Radioligand Binding Experiments
HEK293T cells and HeLa cells were cultured in a humidified atmosphere at 37°C with 5% CO2 in DMEM and DMEM/F12 medium respectively which was supplemented with 10% FBS and 1x penicillin/streptomycin. Cell pellets of HEK293T cells transiently expressing the HA-hH1R were derived as described before (Bosma et al., 2016). Cell pellets of HeLa cells were derived by flushing cells from a sub confluent 10 cm2 dish. Cells were then washed with PBS [137 mM NaCl, 2.7 mM KCl, 10 mM Na2HPO4 and 2 mM KH2PO4] and consecutively pelleted by centrifuge steps. Cell pellets were then stored until further experimentation at -20°C.
Characterization of [3H]mepyramine and unlabeled ligands using radioligand binding experiments was described extensively before with minor changes (Bosma et al., 2016). In short, cell pellets were reconstituted in binding buffer [50 mM Na2HPO4/KH2PO4 pH 7.4] and homogenized.
For saturation binding experiments 1–15 nM [3H]mepyramine in the absence or presence of 10-5 M mianserin was incubated with either 0.5–3 μg cell homogenate of HEK293T cells or 20–60 μg of HeLa cells for 4 h at 37°C. Binding affinity (Kd) and Bmax was determined from the total (without mianserin) and non-specific (with mianserin) binding of [3H]mepyramine using non-linear regression in Prism 6.0 (GraphPad Software, San Diego, CA, United States). Reported pKd and Bmax values represent the mean and SEM of ≥3 experiments.

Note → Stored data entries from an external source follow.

Lemma complete_run_writes_in_order_witness :
  exists p model held_out,
    artifact_writes (snd (run None world_id small_scenario)) =
      @complete_writes carriers (library [classifier] None) small_scenario
        p model (results (snd (run None world_id small_scenario))) held_out /\
    model_metrics (snd (run None world_id small_scenario)) =
      [results (snd (run None world_id small_scenario))].
Proof.
  apply (@complete_run_writes_in_order carriers (library [classifier] None)
           world_id small_scenario).
  vm_compute; reflexivity.
Defined.
Lemma held_out_rows_are_features_then_code_witness :
  exists df0 sampled loc enc codes idx held_out,
    as_df (dataset small_scenario) = Ok df0 /\
    frame_sample world_id (sample small_scenario)
      (select_dtypes numerics df0) = Ok sampled /\
    get_loc (label_column small_scenario) (columns sampled) = Ok loc /\
    @encoder_fit carriers (library [classifier] None)
      (map (fun r => nth loc r Missing) (rows sampled)) = Ok enc /\
    @encoder_transform carriers (library [classifier] None) enc
      (map (fun r => nth loc r Missing) (rows sampled)) = Ok codes /\
    @train_test_split carriers (library [classifier] None)
      (List.length (rows sampled)) (train_validation_size small_scenario)
      (random_state small_scenario) = Ok idx /\
    held_out_tables (snd (run None world_id small_scenario)) = [held_out] /\
    tcolumns held_out = columns sampled /\
    tdata held_out =
      map (fun i => held_out_row loc (nth i (rows sampled) [])
                                 (nth i codes 0%Z))
          (snd idx).
Proof.
  apply (@held_out_rows_are_features_then_code carriers
           (library [classifier] None) world_id small_scenario).
  vm_compute; reflexivity.
Defined.

Lemma held_out_label_column_holds_next_feature_witness :
  exists sampled loc codes idx held_out,
    frame_sample world_id (sample label_first_scenario)
      (select_dtypes numerics (label_first_frame 8)) = Ok sampled /\
    get_loc (label_column label_first_scenario) (tcolumns held_out) = Ok loc /\
    @train_test_split carriers (library [classifier] None)
      (List.length (rows sampled))
      (train_validation_size label_first_scenario)
      (random_state label_first_scenario) = Ok idx /\
    held_out_tables (snd (run None world_id label_first_scenario))
      = [held_out] /\
    List.length (tdata held_out) = List.length (snd idx) /\
    forall k i,
      nth_error (snd idx) k = Some i ->
      (i < List.length (rows sampled))%nat ->
      (S loc < List.length (tcolumns held_out))%nat ->
      nth loc (nth k (tdata held_out) []) Missing =
        nth (S loc) (nth i (rows sampled) []) Missing /\
      nth (pred (List.length (tcolumns held_out)))
          (nth k (tdata held_out) []) Missing = Num (nth i codes 0%Z).
Proof.
  apply (@held_out_label_column_holds_next_feature carriers
           (library [classifier] None) world_id label_first_scenario
           (snd (run None world_id label_first_scenario))
           (label_first_frame 8)).
  - vm_compute; reflexivity.
  - reflexivity.
  - unfold wf_frame. vm_compute. repeat constructor.
Defined.

(** The eight-row run on the frame whose label column comes first: the
    held-out rows are [f1, f2, code] under the header [label, f1, f2], so
    the column named [label] holds the values of [f1]. *)
Example label_first_held_out_is_mislabelled :
  map tcolumns
      (held_out_tables (snd (run None world_id label_first_scenario)))
    = [["label"; "f1"; "f2"]] /\
  map tdata (held_out_tables (snd (run None world_id label_first_scenario)))
    = [[[Num 2; Num 4; Num 0]; [Num 3; Num 6; Num 1]]].
Proof. split; vm_compute; reflexivity. Qed.

Lemma feature_importance_labels_match_features_witness :
  exists df0 sampled labels features loc model v,
    as_df (dataset small_scenario) = Ok df0 /\
    frame_sample world_id (sample small_scenario)
      (select_dtypes numerics df0) = Ok sampled /\
    getitem sampled (label_column small_scenario) = Ok labels /\
    drop sampled (label_column small_scenario) = Ok features /\
    get_loc (label_column small_scenario)
            (columns (select_dtypes numerics df0)) = Ok loc /\
    In (LogModel "model" (DumpEstimator model)
                 (@artifact_subpath carriers (library [classifier] None)
                    (models_dest small_scenario))
                 "model.pkl" extra_data_of_run
                 (results (snd (run None world_id small_scenario)))
                 [("class", model_pkg_class small_scenario)])
       (trace (snd (run None world_id small_scenario))) /\
    @viz_new carriers (library [classifier] None) FeatureImportances model
      (map (@str_label carriers (library [classifier] None))
           (drop_duplicates labels))
      (Some (columns features)) = Ok v /\
    columns features = delete loc (columns (select_dtypes numerics df0)) /\
    List.length (columns features) =
      pred (List.length (columns (select_dtypes numerics df0))) /\
    (forall r, r <> FeatureImportances ->
               exists v',
                 @viz_new carriers (library [classifier] None) r model
                   (map (@str_label carriers (library [classifier] None))
                        (drop_duplicates labels))
                   None = Ok v').
Proof.
  apply (@feature_importance_labels_match_features carriers
           (library [classifier] None) world_id small_scenario).
  vm_compute; reflexivity.
Defined.

Lemma logged_metrics_of_complete_run_witness :
  exists p model v1 v2,
    @generate_in carriers (library [classifier] None) small_scenario p model
      ROCAUC = Ok v1 /\
    @generate_in carriers (library [classifier] None) small_scenario p model
      ClassificationReport = Ok v2 /\
    results (snd (run None world_id small_scenario)) =
      dict_update
        (@roc_entries carriers
           (@viz_roc_auc carriers (library [classifier] None) v1))
        (@classification_entries carriers
           (@viz_scores carriers (library [classifier] None) v2)) /\
    model_metrics (snd (run None world_id small_scenario)) =
      [results (snd (run None world_id small_scenario))] /\
    dict_get (results (snd (run None world_id small_scenario))) "micro" =
      Some (dict_get (@viz_roc_auc carriers (library [classifier] None) v1)
                     "micro") /\
    dict_get (results (snd (run None world_id small_scenario))) "macro" =
      Some (dict_get (@viz_roc_auc carriers (library [classifier] None) v1)
                     "macro") /\
    (forall k, has_dash k = false -> k <> "micro" -> k <> "macro" ->
               dict_get (results (snd (run None world_id small_scenario))) k
                 = None).
Proof.
  apply (@logged_metrics_of_complete_run carriers (library [classifier] None)
           world_id small_scenario).
  vm_compute; reflexivity.
Defined.

Lemma done_is_logged_iff_run_completes_witness :
  In (LoggerInfo "Done!") (trace (snd (run None world_id small_scenario))) /\
  ~ In (LoggerInfo "Done!") (trace (snd (run None world_id scenario_A))).
Proof.
  split.
  - apply (proj1 (@done_is_logged_iff_run_completes carriers
                    (library [classifier] None) world_id small_scenario)).
    vm_compute; reflexivity.
  - intros H.
    apply (proj1 (@done_is_logged_iff_run_completes carriers
                    (library [classifier] None) world_id scenario_A)) in H.
    vm_compute in H. discriminate H.
Defined.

Competition binding experiments were performed by incubating (0.5–3 μg) HEK293T cell homogenate transiently expressing the H1R with a single concentration (3–6 nM) [3H]mepyramine and increasing concentrations unlabeled ligand (10-11 to 10-4 M) for 4 h at 37°C. From the resulting radioligand displacement curves, the IC50 was determined and binding affinity (Ki) was then derived by using the Cheng–Prusoff equation (Cheng and Prusoff, 1973). Reported pKi represent the mean and SEM of ≥3 experiments.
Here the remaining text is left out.